Michel Lee, CEO of HashKey Group, explains the role of digital assets in investment portfolios, emphasizing that their significance for returns or diversification varies depending on the type of institution. Drawing on his 25 years of experience with global investment banking giant UBS, Lee shares insights into different institutional strategies:
“Family offices aim for long-term capital preservation and growth, ensuring they don’t miss out on significant upside,” Lee says.
“Smaller hedge funds, more trade-oriented, seek alpha in fluid and volatile markets. Being nimble and responsive allows them to profit, which makes them attractive compared to larger, more aggressive funds historically.”

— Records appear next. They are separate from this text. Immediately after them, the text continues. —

(* ===== verification/Daemon.v ===== *)
(** * Daemon: the background watcher

    [run_daemon] ([src/filegit_daemon.py]) reads the watch list once at
    start-up, schedules a non-recursive observer on the parent directory of
    every watched file that exists, and then sleeps forever.  The observer
    calls [WatcherEventHandler.on_modified] for every modification in those
    directories; the handler keeps the events on watched files and runs
    [create_auto_snapshot], printing any exception.  This file models the
    start-up, the event delivery and filtering, and the main loop's exits.
    Path resolution ([Path.resolve()]) is the identity on the absolute,
    symlink-free paths the watch list holds. *)

From S2P Require Import Prelude Storage CommitIndex Snapshot Watchlist.

(** [str(Path(p).parent)] for a path without a trailing slash. *)
Fixpoint last_slash (s : string) (i : nat) (acc : option nat) : option nat :=
  match s with
  | EmptyString => acc
  | String a s' => last_slash s' (S i) (if Ascii.eqb a "/"%char then Some i else acc)
  end.

Definition parent_dir (p : string) : string :=
  match last_slash p 0 None with
  | None => "."
  | Some 0 => "/"
  | Some k => String.substring 0 k p
  end.

(** The running daemon: the watch list read at start-up and the
    directories the observer was scheduled on. *)
Record daemon := mk_daemon {
  watchlist_files : gset path;
  watch_dirs : gset string
}.

(** Lines of [daemon.log]. *)
Inductive log_line :=
| LogStarting
| LogWatching (n : nat)
| LogDirNotFound (dir : string)
| LogSnapshot (p : path) (h : digest)
| LogSnapshotError (p : path)
| LogLoopError
| LogStopped.

(** Start-up of [run_daemon] up to [observer.start()]: an absent watch list
    is created as ["[]"]; a JSON decoding error gives the empty set, a
    [TypeError] of [set()] is not caught.  [dir_exists] is the filesystem's
    answer to [Path(path).exists()]. *)
Definition run_daemon_start (wf : option wl_file) (dir_exists : string → bool)
    : res (option wl_file * daemon * list log_line) :=
  let wf1 := match wf with None => Some (WLStrings []) | Some f => Some f end in
  wl ← get_watchlist wf1;
  let dirs := set_map parent_dir wl : gset string in
  let scheduled := filter (λ dir, dir_exists dir = true) dirs in
  Ok (wf1, mk_daemon wl scheduled,
      [LogStarting; LogWatching (size wl)] ++
      (LogDirNotFound <$> elements (filter (λ dir, dir_exists dir = false) dirs))).

(** A [watchdog] modification event. *)
Record fs_event := mk_fs_event {
  src_path : path;
  is_directory : bool
}.

(** [WatcherEventHandler.on_modified], calling [snap] where the code calls
    [create_auto_snapshot(filepath_str, self.conn)]; an exception of the
    snapshot is caught and printed. *)
Definition on_modified_with (snap : path → isotime → disk → res (disk * option digest))
    (dm : daemon) (ev : fs_event) (now : isotime) (d : disk) : disk * option log_line :=
  if is_directory ev then (d, None)
  else if decide (src_path ev ∈ watchlist_files dm) then
    match snap (src_path ev) now d with
    | Ok (d', Some h) => (d', Some (LogSnapshot (src_path ev) h))
    | Ok (d', None) => (d', None)
    | Err _ => (d, Some (LogSnapshotError (src_path ev)))
    end
  else (d, None).

(** The handler on a database that holds the [commits] table. *)
Definition on_modified (dm : daemon) (ev : fs_event) (now : isotime) (d : disk)
    `{Hasher} : disk * option log_line :=
  on_modified_with create_auto_snapshot dm ev now d.

(** The observer only reports events in the directories it watches. *)
Definition daemon_handle (dm : daemon) (ev : fs_event) (now : isotime) (d : disk)
    `{Hasher} : disk * option log_line :=
  if decide (parent_dir (src_path ev) ∈ watch_dirs dm) then on_modified dm ev now d
  else (d, None).

(** ** The main loop *)

(** What can happen to [while True: time.sleep(5)]: a tick, an exception
    raised in the loop, or [SIGTERM], which [DaemonContext] turns into
    [SystemExit]. *)
Inductive loop_event := Tick | LoopException | Terminate.

Inductive loop_outcome :=
| LoopRunning
| LoopExited (log : list log_line) (observer_stopped : bool).

(** [try: while True: ... except Exception: print; observer.stop()], then
    [print(... stopped)] and [observer.join()].  [SystemExit] is not an
    [Exception]: it leaves [run_daemon] at once. *)
Fixpoint daemon_loop (evs : list loop_event) : loop_outcome :=
  match evs with
  | [] => LoopRunning
  | Tick :: evs' => daemon_loop evs'
  | LoopException :: _ => LoopExited [LogLoopError; LogStopped] true
  | Terminate :: _ => LoopExited [] false
  end.

(** ** Properties *)

(** C19. Start-up of the daemon: with no watch list it creates ["[]"] and
    watches nothing; with a list [set()] rejects it crashes with
    [TypeError]; otherwise it watches exactly the listed files and the
    observer covers the directory of a watched file exactly when that
    directory exists at start-up. *)
Theorem run_daemon_start_spec wf dir_exists :
  (wf = None → ∃ logs, run_daemon_start wf dir_exists = Ok (Some (WLStrings []), mk_daemon ∅ ∅, logs)) ∧
  (wf = Some WLUnhashable → run_daemon_start wf dir_exists = Err TypeError) ∧
  (∀ f wl, wf = Some f → get_watchlist wf = Ok wl →
     ∃ dm logs, run_daemon_start wf dir_exists = Ok (wf, dm, logs) ∧ watchlist_files dm = wl ∧
       ∀ p, p ∈ wl → (parent_dir p ∈ watch_dirs dm ↔ dir_exists (parent_dir p) = true)).
Proof.
  split_and!.
  - intros ->. eexists. unfold run_daemon_start. simpl. repeat f_equal; set_solver.
  - intros ->. done.
  - intros f wl -> Hwl. unfold run_daemon_start. rewrite Hwl. simpl.
    eexists _, _. split_and!; [done|done|]. intros p Hp. simpl.
    rewrite elem_of_filter, elem_of_map. split; [by intros [? _]|].
    intros Hd. split; [done|]. by exists p.
Qed.

(** C20. The daemon changes the shared state only by snapshotting: an
    event leaves the state unchanged unless it is a file event on a
    watched file in a directory the observer covers, and then the new
    state is the file's bytes stored under their digest and one new row. *)
Theorem daemon_handle_cases `{Hasher} dm ev now d :
  (daemon_handle dm ev now d).1 = d ∨
  (src_path ev ∈ watchlist_files dm ∧ parent_dir (src_path ev) ∈ watch_dirs dm ∧
   is_directory ev = false ∧
   ∃ c, files d !! src_path ev = Some c ∧
        (daemon_handle dm ev now d).1 = store_then_record (src_path ev) c now d).
Proof.
  unfold daemon_handle, on_modified, on_modified_with.
  case_decide as Hdir; [|by left]. destruct (is_directory ev) eqn:Hd; [by left|].
  case_decide as Hw; [|by left].
  destruct (create_auto_snapshot_noop (src_path ev) now d) as [E | (c & Hc & _ & _ & E)];
    rewrite E; simpl; [by left|]. right. eauto 10.
Qed.

(** The main loop never ends by itself; an exception in it logs the
    error, stops the observer and logs "stopped", but the termination
    signal sent by [daemon-stop] ends it with neither the "stopped" line
    nor [observer.stop()]. *)
Theorem daemon_loop_exits pre rest :
  Forall (λ e, e = Tick) pre →
  daemon_loop pre = LoopRunning ∧
  daemon_loop (pre ++ LoopException :: rest) = LoopExited [LogLoopError; LogStopped] true ∧
  daemon_loop (pre ++ Terminate :: rest) = LoopExited [] false.
Proof.
  induction 1 as [|e pre He _ IH]; [done|]. subst e. exact IH.
Qed.

(** ** Witnesses *)

Lemma run_daemon_start_spec_witness :
  ∃ dm logs,
    run_daemon_start (Some (WLStrings ["/home/u/notes.txt"])) (λ dir, bool_decide (dir = "/home/u"))
      = Ok (Some (WLStrings ["/home/u/notes.txt"]), dm, logs) ∧
    "/home/u" ∈ watch_dirs dm.
Proof.
  assert (Hwl : get_watchlist (Some (WLStrings ["/home/u/notes.txt"])) = Ok {[ "/home/u/notes.txt" ]})
    by (simpl; f_equal; set_solver).
  destruct (proj2 (proj2 (run_daemon_start_spec (Some (WLStrings ["/home/u/notes.txt"]))
                                                 (λ dir, bool_decide (dir = "/home/u"))))
              _ _ eq_refl Hwl) as (dm & logs & H1 & _ & H3).
  exists dm, logs. split; [exact H1|].
  apply (H3 "/home/u/notes.txt"); [set_solver|reflexivity].
Defined.

Lemma daemon_loop_exits_witness :
  daemon_loop [Tick; Tick; Terminate; Tick] = LoopExited [] false.
Proof.
  exact (proj2 (proj2 (daemon_loop_exits [Tick; Tick] [Tick] ltac:(repeat constructor)))).
Defined.
(** ** Properties *)

(** C28. At most one daemon: in every host reached by the three commands
    and the environment's steps (crashes, other processes, pid reuse),
    two live daemons have the same pid, the pid file holds that pid and
    [daemon-status] reports it running. *)
Theorem lc_single_daemon h n m dm dm' :
  lc_reach h → procs h !! n = Some (PDaemon dm) → procs h !! m = Some (PDaemon dm') →
  m = n ∧ pid_file h = Some (pid_contents n) ∧ daemon_status h = StatusRunning n (last10 (log h)).
Proof.
  intros Hr Hn Hm. pose proof (daemon_pid_reach h Hr) as Hinv.
  pose proof (Hinv n dm Hn) as Hp. split_and!; [|done|].
  - eapply (daemon_pid_read h); [done|exact Hp|apply read_pid_contents|exact Hm].
  - unfold daemon_status. by rewrite Hp, read_pid_contents, Hn.
Qed.

(** Start, status, stop: from a host without a pid file, a start
    whose [run_daemon] reaches its loop writes the pid file, after which
    [daemon-status] reports the daemon with the tail of the new log, and
    [daemon-stop] signals it, which removes the pid file and the process. *)
Theorem start_status_stop h n dir_exists wf dm logs :
  fg_dir h = true → pid_file h = None → procs h !! n = None →
  run_daemon_start (hwl h) dir_exists = Ok (wf, dm, logs) →
  let h1 := (daemon_start n dir_exists h).1 in
  (daemon_start n dir_exists h).2 = StartLaunched ∧
  daemon_status h1 = StatusRunning n (last10 (LogDaemon <$> logs)) ∧
  daemon_stop h1 = (mk_host None (procs h) (LogDaemon <$> logs) wf (fg_dir h), StopSignalSent n) ∧
  daemon_status (daemon_stop h1).1 = StatusNotRunning.
Proof.
  intros Hd Hp Hn Hrun. unfold daemon_start. rewrite Hp, Hd, Hrun. simpl.
  unfold daemon_status, daemon_stop. simpl. rewrite read_pid_contents, lookup_insert_eq.
  by rewrite delete_insert_id.
Qed.

(** C30. A stale pid file (the daemon was killed without cleaning up)
    blocks [daemon-start] and makes [daemon-status] report an abnormal end;
    [daemon-stop] then removes it, after which a start goes through. *)
Theorem stale_pid_recovery h n m dir_exists :
  pid_file h = Some (pid_contents n) → procs h !! n = None →
  daemon_start m dir_exists h = (h, StartAlreadyRunning) ∧
  daemon_status h = StatusAbnormal ∧
  daemon_stop h = (mk_host None (procs h) (log h) (hwl h) (fg_dir h), StopNoProcess n) ∧
  pid_file (daemon_stop h).1 = None.
Proof.
  intros Hp Hn. unfold daemon_start, daemon_status, daemon_stop.
  by rewrite Hp, read_pid_contents, Hn.
Qed.

(** C31. An unreadable pid file is never cleaned up: [daemon-status]
    reports an abnormal end and advises [daemon-stop], but no sequence of
    [daemon-start], [daemon-stop] and [daemon-status] changes anything, so
    the daemon cannot be started until the file is removed by hand. *)
Theorem unreadable_pid_stuck h s e cs :
  pid_file h = Some s → read_pid s = Err e →
  daemon_status h = StatusAbnormal ∧ run_cmds cs h = h.
Proof.
  intros Hp Hr. split; [unfold daemon_status; by rewrite Hp, Hr|].
  unfold run_cmds. induction cs as [|c cs IH]; [done|]. simpl.
  replace (run_cmd h c) with h; [exact IH|].
  destruct c; simpl; [unfold daemon_start|unfold daemon_stop|done]; rewrite Hp; try rewrite Hr; done.
Qed.

(** C32. Pid reuse: when the daemon died without cleaning up and its pid
    now belongs to another process of the user, [daemon-status] reports
    the daemon running and [daemon-stop] sends [SIGTERM] to that unrelated
    process, leaving the pid file in place. *)
Theorem pid_reuse_kills_other h n :
  pid_file h = Some (pid_contents n) → procs h !! n = Some POwn →
  daemon_status h = StatusRunning n (last10 (log h)) ∧
  daemon_stop h = (mk_host (pid_file h) (delete n (procs h)) (log h) (hwl h) (fg_dir h), StopSignalSent n).
Proof.
  intros Hp Hn. unfold daemon_status, daemon_stop. by rewrite Hp, read_pid_contents, Hn.
Qed.

(** C40. The daemon can be brought back: on a host where [~/.filegit]
    exists, whose pid file, if any, is readable and names the daemon or a
    process that is gone, and whose watch list [set()] accepts,
    [daemon-stop] then [daemon-start] leave a running daemon that
    [daemon-status] reports.  Without the directory [daemon-start] raises
    instead ([FileNotFoundError] of the log file). *)
Theorem daemon_restartable h n dir_exists :
  fg_dir h = true → pid_stoppable h → procs h !! n = None → hwl h ≠ Some WLUnhashable →
  let h' := run_cmds [CStop; CStart n dir_exists] h in
  (∃ dm, procs h' !! n = Some (PDaemon dm)) ∧ daemon_status h' = StatusRunning n (last10 (log h')).
Proof.
  intros Hd Hc Hn Hwl. cbn [run_cmds fold_left run_cmd].
  pose proof (stop_clears h Hc) as Hp.
  set (h1 := (daemon_stop h).1) in *.
  assert (procs h1 !! n = None) as Hn1.
  { destruct (procs h1 !! n) eqn:E; [|done]. apply (lookup_weaken (procs h1) (procs h)) in E; [congruence|].
    apply daemon_stop_procs. }
  assert (hwl h1 = hwl h) as Hh by apply daemon_stop_hwl.
  assert (fg_dir h1 = true) as Hd1 by (unfold h1; by rewrite daemon_stop_fg_dir).
  destruct (run_daemon_start_Ok (hwl h) dir_exists Hwl) as (wf & dm & logs & Hrun).
  unfold daemon_start. rewrite Hp, Hd1, Hh, Hrun. simpl. split; [eexists; apply lookup_insert_eq|].
  unfold daemon_status. simpl. by rewrite read_pid_contents, lookup_insert_eq.
Qed.

(** ** Witnesses *)

(** A daemon started with pid 42 on a fresh host, every directory existing. *)
Definition lc_demo : host := (daemon_start 42 (λ _, true) (mk_host None ∅ [] None true)).1.

Lemma lc_demo_reach : lc_reach lc_demo.
Proof.
  apply (lc_reach_step (mk_host None ∅ [] None true)); [|by apply lc_start].
  apply (lc_reach_step host_init); [apply lc_reach_init|apply lc_mkdir].
Qed.

Lemma lc_single_daemon_witness : pid_file lc_demo = Some (pid_contents 42).
Proof.
  exact (proj1 (proj2 (lc_single_daemon lc_demo 42 42 (mk_daemon ∅ ∅) (mk_daemon ∅ ∅) lc_demo_reach
                         ltac:(vm_compute; reflexivity) ltac:(vm_compute; reflexivity)))).
Defined.

Lemma start_status_stop_witness :
  daemon_status (daemon_stop (daemon_start 42 (λ _, true) (mk_host None ∅ [] None true)).1).1 = StatusNotRunning.
Proof.
  exact (proj2 (proj2 (proj2 (start_status_stop (mk_host None ∅ [] None true) 42 (λ _, true) (Some (WLStrings []))
           (mk_daemon ∅ ∅) [LogStarting; LogWatching 0] eq_refl eq_refl eq_refl ltac:(vm_compute; reflexivity))))).
Defined.

Lemma stale_pid_recovery_witness :
  pid_file (daemon_stop (mk_host (Some (pid_contents 42)) ∅ [] None true)).1 = None.
Proof.
  exact (proj2 (proj2 (proj2 (stale_pid_recovery (mk_host (Some (pid_contents 42)) ∅ [] None true) 42 7
                                (λ _, true) eq_refl eq_refl)))).
Defined.

Lemma unreadable_pid_stuck_witness :
  run_cmds [CStart 7 (λ _, true); CStop; CStatus] (mk_host (Some "") ∅ [] None true)
  = mk_host (Some "") ∅ [] None true.
Proof.
  exact (proj2 (unreadable_pid_stuck (mk_host (Some "") ∅ [] None true) "" ValueError
                  [CStart 7 (λ _, true); CStop; CStatus] eq_refl ltac:(vm_compute; reflexivity))).
Defined.

Lemma pid_reuse_kills_other_witness :
  daemon_status (mk_host (Some (pid_contents 42)) {[42 := POwn]} [] None true) = StatusRunning 42 [].
Proof.
  exact (proj1 (pid_reuse_kills_other (mk_host (Some (pid_contents 42)) {[42 := POwn]} [] None true) 42
                  eq_refl (lookup_singleton_eq _ _))).
Defined.

Lemma daemon_restartable_witness :
  ∃ dm, procs (run_cmds [CStop; CStart 7 (λ _, true)]
                 (mk_host (Some (pid_contents 42)) ∅ [] None true)) !! 7 = Some (PDaemon dm).
Proof.
  refine (proj1 (daemon_restartable (mk_host (Some (pid_contents 42)) ∅ [] None true) 7
                   (λ _, true) eq_refl _ eq_refl ltac:(discriminate))).
  intros s [= <-]. exists 42. split; [apply read_pid_contents|]. by left.
Defined.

“Large hedge funds, due to regulatory burdens or compliance advice, act slower despite their interest. Managing significant allocations proves costly. Yet, we see larger funds now entering the market,” he adds.
Lee notes many investors still enter digital asset markets through purchasing Bitcoin and other cryptocurrencies.
“For asset managers, holding Bitcoin proves challenging due to custody and fund administrator readiness issues. Thus, using futures as proxies for cryptocurrency holdings gains popularity,” he explains.
“A family office eager not to miss out may go through this process, opening accounts with providers like HashKey Group. Some smaller hedge funds may do so too, but not typically larger funds.”
“Traditional institutional investors like university endowments enter via direct investments in private equity projects, token projects, or funds. They avoid Bitcoin trading themselves, preferring experts to manage allocations,” he continues.
Lee highlights blockchain technology’s advancement, which broadens access to digital assets.
“Blockchain applications will onboard more assets, surpassing current numbers. DCEP technology facilitates various assets’ easier blockchain trading. While existing stocks and bonds may migrate, they already benefit from traditional finance well. Expect many other assets to come online,” Lee concludes.